Pick out each line with the word "Hskip" from the material that follows.

# Provided data

________

(** C10.  When option handling succeeds with [SkipGoGen] set and trimming
    is disabled or succeeds (leaving the graph [h1]), [Generate] returns the
    fresh response: no error and no Artifact.  No template is prepared (the
    four template fields are as on entry) and nothing is rendered (the
    utilities hold no scope being rendered beyond what option handling
    left, and the buffer pool is untouched).  The capability filter has
    still run: with streaming support disabled, the root file of the graph
    returned holds the filtered services, and the warnings of the filter are
    in the log just before the warning that generation is skipped. *)
Theorem skip_go_gen_empty_response :
  forall (g : GoBackend) (h h1 : heap) (r : Request) (l : list LogEntry)
         (cu : CodeUtils),
    err g = None ->
    HandleOptions NewCodeUtils (GeneratorParameters r) = (cu, None) ->
    SkipGoGen (features cu) = true ->
    (TrimIDL (features cu) = false /\ h1 = h
     \/ TrimIDL (features cu) = true
        /\ exists tr, TrimAST h (AST r) = (h1, inl tr)) ->
    let run := Generate g h r l in
    response run = NewResponse
    /\ Error (response run) = None
    /\ Contents (response run) = []
    /\ tpl (backend run) = tpl g
    /\ refTpl (backend run) = refTpl g
    /\ reflectionTpl (backend run) = reflectionTpl g
    /\ reflectionRefTpl (backend run) = reflectionRefTpl g
    /\ utils (backend run) = cu
    /\ poolBuffer (backend run) = poolBuffer g
    /\ (ThriftStreaming (features cu) = true -> graph run = h1)
    /\ (ThriftStreaming (features cu) = false ->
        Services (deref (graph run) (AST r))
        = map filtered_service (Services (deref h1 (AST r)))
        /\ (forall p, p <> AST r -> deref (graph run) p = deref h1 p)
        /\ exists before,
            log (backend run)
            = before ++ flat_map service_warnings (Services (deref h1 (AST r)))
                ++ [Warn ["You are skipping Thriftgo Go Code Generating"]]).
Proof.
  intros g h h1 r l cu Hg Hopt Hskip Htrim run.
  pose proof (Generate_entry_fresh g r l Hg) as P. rewrite Hopt in P.
  destruct P as (E0 & U0 & R0 & Q0 & L0 & B0 & T1 & T2 & T3 & T4).
  assert (exists g1, Generate_trim (Generate_entry g r l) h = inl (g1, h1))
    as [g1 Ht].
  { unfold Generate_trim. rewrite U0.
    destruct Htrim as [[-> ->] | [-> [tr Htr]]]; [eauto|].
    cbn [req log_Warn]. rewrite Q0, Htr. eauto. }
  pose proof (Generate_trim_err _ _ _ _ Ht)
    as (E1 & U1 & Q1 & R1 & B1 & V1 & V2 & V3 & V4).
  subst run. unfold Generate. rewrite Ht.
  unfold Generate_filter, Generate_render.
  rewrite U1, U0, Q1, Q0.
  destruct (ThriftStreaming (features cu)) eqn:Hstream; cbn [negb].
  - rewrite U1, U0, Hskip. cbn.
    unfold buildResponse. cbn. rewrite E1, E0, R1, R0.
    repeat split; try congruence.
  - rewrite removeStreamingFunctions_spec. cbn [utils add_log].
    rewrite U1, U0, Hskip. cbn.
    unfold buildResponse. cbn. rewrite E1, E0, R1, R0.
    repeat split; try congruence.
    + now rewrite store_same.
    + intros p Hp. now apply store_other.
    + exists (log g1). now rewrite <- app_assoc.
Qed.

________

# Your response
  intros g h h1 r l cu Hg Hopt Hskip Htrim run.
  - rewrite U1, U0, Hskip. cbn.
    rewrite U1, U0, Hskip. cbn.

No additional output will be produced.